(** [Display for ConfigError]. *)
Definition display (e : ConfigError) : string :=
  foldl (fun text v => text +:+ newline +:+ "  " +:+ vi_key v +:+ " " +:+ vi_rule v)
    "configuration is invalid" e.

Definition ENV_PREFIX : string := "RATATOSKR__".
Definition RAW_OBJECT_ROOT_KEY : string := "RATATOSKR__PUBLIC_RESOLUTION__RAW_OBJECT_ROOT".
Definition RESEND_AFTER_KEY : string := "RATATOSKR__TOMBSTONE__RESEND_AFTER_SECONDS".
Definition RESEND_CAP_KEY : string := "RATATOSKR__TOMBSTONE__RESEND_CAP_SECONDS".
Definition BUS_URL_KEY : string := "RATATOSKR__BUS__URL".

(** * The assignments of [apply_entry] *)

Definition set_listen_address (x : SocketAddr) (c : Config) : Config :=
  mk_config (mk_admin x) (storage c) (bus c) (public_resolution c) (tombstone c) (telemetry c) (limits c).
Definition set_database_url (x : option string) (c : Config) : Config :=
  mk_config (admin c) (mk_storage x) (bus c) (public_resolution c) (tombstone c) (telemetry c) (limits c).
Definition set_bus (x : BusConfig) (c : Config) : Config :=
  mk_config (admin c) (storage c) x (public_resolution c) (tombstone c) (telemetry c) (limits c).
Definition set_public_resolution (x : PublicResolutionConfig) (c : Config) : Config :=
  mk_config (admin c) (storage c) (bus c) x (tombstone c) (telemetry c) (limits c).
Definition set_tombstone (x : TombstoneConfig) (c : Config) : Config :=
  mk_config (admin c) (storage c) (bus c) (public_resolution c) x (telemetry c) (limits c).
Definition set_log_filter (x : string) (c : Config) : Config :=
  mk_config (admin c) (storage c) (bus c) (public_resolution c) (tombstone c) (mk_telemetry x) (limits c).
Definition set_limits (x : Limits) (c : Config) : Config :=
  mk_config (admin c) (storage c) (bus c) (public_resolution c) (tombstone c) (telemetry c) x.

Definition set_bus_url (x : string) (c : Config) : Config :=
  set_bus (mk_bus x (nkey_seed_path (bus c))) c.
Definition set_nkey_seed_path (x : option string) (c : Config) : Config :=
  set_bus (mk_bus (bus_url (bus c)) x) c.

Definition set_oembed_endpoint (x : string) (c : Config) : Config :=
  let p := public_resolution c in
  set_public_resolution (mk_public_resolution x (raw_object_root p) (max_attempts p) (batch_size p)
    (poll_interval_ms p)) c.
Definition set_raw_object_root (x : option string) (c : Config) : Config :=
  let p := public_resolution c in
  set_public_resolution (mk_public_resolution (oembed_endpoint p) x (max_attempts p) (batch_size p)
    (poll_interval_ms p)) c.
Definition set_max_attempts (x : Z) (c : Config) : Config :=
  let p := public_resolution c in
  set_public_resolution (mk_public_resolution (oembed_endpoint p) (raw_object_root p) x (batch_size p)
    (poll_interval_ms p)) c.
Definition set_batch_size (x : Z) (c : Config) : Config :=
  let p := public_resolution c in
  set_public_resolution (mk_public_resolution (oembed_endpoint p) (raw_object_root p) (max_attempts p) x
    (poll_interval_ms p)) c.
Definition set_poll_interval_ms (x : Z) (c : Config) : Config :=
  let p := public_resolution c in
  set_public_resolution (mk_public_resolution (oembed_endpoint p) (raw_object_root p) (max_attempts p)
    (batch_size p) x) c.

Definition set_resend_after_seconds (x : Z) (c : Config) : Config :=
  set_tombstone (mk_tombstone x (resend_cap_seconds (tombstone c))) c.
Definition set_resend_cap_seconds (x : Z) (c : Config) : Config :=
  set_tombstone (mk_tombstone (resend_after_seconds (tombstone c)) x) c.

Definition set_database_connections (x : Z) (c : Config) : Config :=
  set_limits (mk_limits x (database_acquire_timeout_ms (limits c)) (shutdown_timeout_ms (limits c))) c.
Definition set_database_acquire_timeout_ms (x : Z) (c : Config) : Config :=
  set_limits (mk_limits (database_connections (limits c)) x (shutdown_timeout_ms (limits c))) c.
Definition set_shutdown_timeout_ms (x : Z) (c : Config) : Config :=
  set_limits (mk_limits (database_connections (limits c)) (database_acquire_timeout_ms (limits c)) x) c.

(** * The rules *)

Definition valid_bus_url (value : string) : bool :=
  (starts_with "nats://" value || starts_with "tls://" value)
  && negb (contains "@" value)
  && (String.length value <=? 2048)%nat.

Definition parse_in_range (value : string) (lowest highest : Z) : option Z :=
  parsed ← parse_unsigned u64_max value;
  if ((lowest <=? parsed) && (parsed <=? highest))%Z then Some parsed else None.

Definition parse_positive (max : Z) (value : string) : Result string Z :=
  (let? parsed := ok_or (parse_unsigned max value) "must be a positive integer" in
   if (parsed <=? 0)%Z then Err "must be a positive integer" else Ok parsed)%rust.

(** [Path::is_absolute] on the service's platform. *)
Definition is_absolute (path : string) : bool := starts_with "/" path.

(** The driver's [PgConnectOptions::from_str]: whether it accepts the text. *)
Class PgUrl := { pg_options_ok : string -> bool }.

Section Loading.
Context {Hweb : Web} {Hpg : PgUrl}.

- WHAT YOU NEED TO DO: Every entry is to be restated word for word.

- ANSWER SPACE:
(** [Display for ConfigError]. *)
Definition display (e : ConfigError) : string :=
  foldl (fun text v => text +:+ newline +:+ "  " +:+ vi_key v +:+ " " +:+ vi_rule v)
    "configuration is invalid" e.

Definition ENV_PREFIX : string := "RATATOSKR__".
Definition RAW_OBJECT_ROOT_KEY : string := "RATATOSKR__PUBLIC_RESOLUTION__RAW_OBJECT_ROOT".
Definition RESEND_AFTER_KEY : string := "RATATOSKR__TOMBSTONE__RESEND_AFTER_SECONDS".
Definition RESEND_CAP_KEY : string := "RATATOSKR__TOMBSTONE__RESEND_CAP_SECONDS".
Definition BUS_URL_KEY : string := "RATATOSKR__BUS__URL".

(** * The assignments of [apply_entry] *)

Definition set_listen_address (x : SocketAddr) (c : Config) : Config :=
  mk_config (mk_admin x) (storage c) (bus c) (public_resolution c) (tombstone c) (telemetry c) (limits c).
Definition set_database_url (x : option string) (c : Config) : Config :=
  mk_config (admin c) (mk_storage x) (bus c) (public_resolution c) (tombstone c) (telemetry c) (limits c).
Definition set_bus (x : BusConfig) (c : Config) : Config :=
  mk_config (admin c) (storage c) x (public_resolution c) (tombstone c) (telemetry c) (limits c).
Definition set_public_resolution (x : PublicResolutionConfig) (c : Config) : Config :=
  mk_config (admin c) (storage c) (bus c) x (tombstone c) (telemetry c) (limits c).
Definition set_tombstone (x : TombstoneConfig) (c : Config) : Config :=
  mk_config (admin c) (storage c) (bus c) (public_resolution c) x (telemetry c) (limits c).
Definition set_log_filter (x : string) (c : Config) : Config :=
  mk_config (admin c) (storage c) (bus c) (public_resolution c) (tombstone c) (mk_telemetry x) (limits c).
Definition set_limits (x : Limits) (c : Config) : Config :=
  mk_config (admin c) (storage c) (bus c) (public_resolution c) (tombstone c) (telemetry c) x.

Definition set_bus_url (x : string) (c : Config) : Config :=
  set_bus (mk_bus x (nkey_seed_path (bus c))) c.
Definition set_nkey_seed_path (x : option string) (c : Config) : Config :=
  set_bus (mk_bus (bus_url (bus c)) x) c.

Definition set_oembed_endpoint (x : string) (c : Config) : Config :=
  let p := public_resolution c in
  set_public_resolution (mk_public_resolution x (raw_object_root p) (max_attempts p) (batch_size p)
    (poll_interval_ms p)) c.
Definition set_raw_object_root (x : option string) (c : Config) : Config :=
  let p := public_resolution c in
  set_public_resolution (mk_public_resolution (oembed_endpoint p) x (max_attempts p) (batch_size p)
    (poll_interval_ms p)) c.
Definition set_max_attempts (x : Z) (c : Config) : Config :=
  let p := public_resolution c in
  set_public_resolution (mk_public_resolution (oembed_endpoint p) (raw_object_root p) x (batch_size p)
    (poll_interval_ms p)) c.
Definition set_batch_size (x : Z) (c : Config) : Config :=
  let p := public_resolution c in
  set_public_resolution (mk_public_resolution (oembed_endpoint p) (raw_object_root p) (max_attempts p) x
    (poll_interval_ms p)) c.
Definition set_poll_interval_ms (x : Z) (c : Config) : Config :=
  let p := public_resolution c in
  set_public_resolution (mk_public_resolution (oembed_endpoint p) (raw_object_root p) (max_attempts p)
    (batch_size p) x) c.

Definition set_resend_after_seconds (x : Z) (c : Config) : Config :=
  set_tombstone (mk_tombstone x (resend_cap_seconds (tombstone c))) c.
Definition set_resend_cap_seconds (x : Z) (c : Config) : Config :=
  set_tombstone (mk_tombstone (resend_after_seconds (tombstone c)) x) c.

Definition set_database_connections (x : Z) (c : Config) : Config :=
  set_limits (mk_limits x (database_acquire_timeout_ms (limits c)) (shutdown_timeout_ms (limits c))) c.
Definition set_database_acquire_timeout_ms (x : Z) (c : Config) : Config :=
  set_limits (mk_limits (database_connections (limits c)) x (shutdown_timeout_ms (limits c))) c.
Definition set_shutdown_timeout_ms (x : Z) (c : Config) : Config :=
  set_limits (mk_limits (database_connections (limits c)) (database_acquire_timeout_ms (limits c)) x) c.

(** * The rules *)

Definition valid_bus_url (value : string) : bool :=
  (starts_with "nats://" value || starts_with "tls://" value)
  && negb (contains "@" value)
  && (String.length value <=? 2048)%nat.

Definition parse_in_range (value : string) (lowest highest : Z) : option Z :=
  parsed ← parse_unsigned u64_max value;
  if ((lowest <=? parsed) && (parsed <=? highest))%Z then Some parsed else None.

Definition parse_positive (max : Z) (value : string) : Result string Z :=
  (let? parsed := ok_or (parse_unsigned max value) "must be a positive integer" in
   if (parsed <=? 0)%Z then Err "must be a positive integer" else Ok parsed)%rust.

(** [Path::is_absolute] on the service's platform. *)
Definition is_absolute (path : string) : bool := starts_with "/" path.

(** The driver's [PgConnectOptions::from_str]: whether it accepts the text. *)
Class PgUrl := { pg_options_ok : string -> bool }.

Section Loading.
Context {Hweb : Web} {Hpg : PgUrl}.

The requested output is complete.